We have seen the cell and gene therapy space advance at lighting speed in 2019. In January, 2019, the FDA projected 10-20 new cell and gene therapy applications each year. There are now almost 800 IND’s for cell and gene therapy programs at the start of 2020. On May 24th, 2019, the FDA approved Zolgesma, the first gene therapy for spinal muscular atrophy. Rather than offer a linear progression of incremental insights into what is likely to come, I hypothesize what may (hopefully will) happen for CRISPR in the next 12 months:
(1) Notwithstanding lingering technical issues (e.g., off-target effects and immunogenicity concerns) and public apprehension, there will be several genome editing clinical successes. This year closes with promising early clinical news from Victoria Gray, the first U.S.–based sickle-cell patient treated with a CRISPR therapy. In 2020, IND filings will increase and U.S. FDA regulators will support active recruiting for several clinical trials.
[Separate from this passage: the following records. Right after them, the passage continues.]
(** The options object handed to [findAll]. *)
Record FindOptions := {
  opt_limit : Z;
  opt_offset : Z;
  opt_order : list (string * Direction);
  opt_include : list IncludeOptions;
}.

(** The fields of a row or of a request body, by name. *)
Abbreviation Attributes := (gmap string string).

(** Modelled from the spec: the model declarations are not among the
    sources.  Every entity has a unique identifier, here the key of its
    table, a creation timestamp, and further attributes: one value for each
    other column of its model.  The second timestamp the ORM keeps,
    [updatedAt], is left out of the picture. *)
Record Row := {
  createdAt : Z;
  attributes : Attributes;
}.

Abbreviation Instance_ := (Z * Row)%type.
Abbreviation Table := (gmap Z Row).

(** [Model.count()] *)
Definition count (table : Table) : Z := Z.of_nat (size table).

(** [Model.findByPk(id, { include })]: the instance, or [null].  As in
    [findAll] below, the associations named by [include] come along with
    the instance and do not decide whether there is one. *)
Definition findByPk (table : Table) (id : Z) (include : list IncludeOptions)
    : option Instance_ :=
  (λ row, (id, row)) <$> table !! id.

(** The columns the ORM keeps to itself: no [update] writes them from
    the values it is given. *)
Definition managed : list string := ["id"; "createdAt"; "updatedAt"].

(** A field of the values that [update] writes: a column of the row that
    the ORM does not keep to itself. *)
Definition settable (row : Row) (field : string * string) : Prop :=
  is_Some (attributes row !! field.1) ∧ field.1 ∉ managed.

#[export] Instance settable_dec row field : Decision (settable row field).
Proof. unfold settable. apply _. Defined.

(** [instance.update(values)]: the values given for columns of the row
    overwrite the stored ones, the other values are dropped, and the row is
    written back under its key. *)
Definition update (table : Table) (instance : Instance_)
    (values : Attributes) : Instance_ * Table :=
  let row := {| createdAt := createdAt instance.2;
                attributes := filter (settable instance.2) values
                              ∪ attributes instance.2 |} in
  ((instance.1, row), <[instance.1 := row]> table).

(** [instance.destroy()] *)
Definition destroy (table : Table) (instance : Instance_) : Table :=
  delete instance.1 table.

(** Row order under [ORDER BY createdAt <direction>]. *)
Definition precedes (d : Direction) (x y : Instance_) : Prop :=
  match d with
  | ASC => createdAt x.2 ≤ createdAt y.2
  | DESC => createdAt y.2 ≤ createdAt x.2
  end.

#[export] Instance precedes_dec d x y : Decision (precedes d x y).
Proof. destruct d; simpl; apply _. Defined.

Definition orderBy (order : list (string * Direction))
    (rows : list Instance_) : list Instance_ :=
  match order with
  | [(column, d)] =>
      if String.eqb column "createdAt" then merge_sort (precedes d) rows
      else rows
  | _ => rows
  end.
I hope they will quickly generate positive results for several indications by various groups of investigators and clinicians. Both safety and efficacy for multiple indications may well be in the cards for 2020.
(2) Rather than continue with toolbox expansion, current CRISPR tools will be put to good use. After years of next-generation Cas mining and optimization of the Cas and fused-effector domains, we will appreciate that the current tools are polished enough for most clinical applications. With a useful Cas (Cas-9, 12, 13, et al.) toolbox, diverse applications (editing the genome, transcriptome, and epigenome) and optimized technologies (such as prime editing), currently available tools will be harnessed and implemented with greater urgency and less concerns about technology enhancement.
(3) M&A activity will increase as big pharma races to join the gene editing revolution. Investors and strategists will be intrigued by deflated stock prices given the extraordinary potential. Underperforming CRISPR stocks and underwhelming financial performance—symptoms that have affected the biotech sector as a whole—have not dampened the upside of CRISPR. The recent report of sickle-cell clinical data pushed valuations significantly higher. It would not be a surprise to see pharma competitively bid for early-stage CRISPR companies and undervalued tickers. Will we see our first CRISPR start-up acquisition in 2020?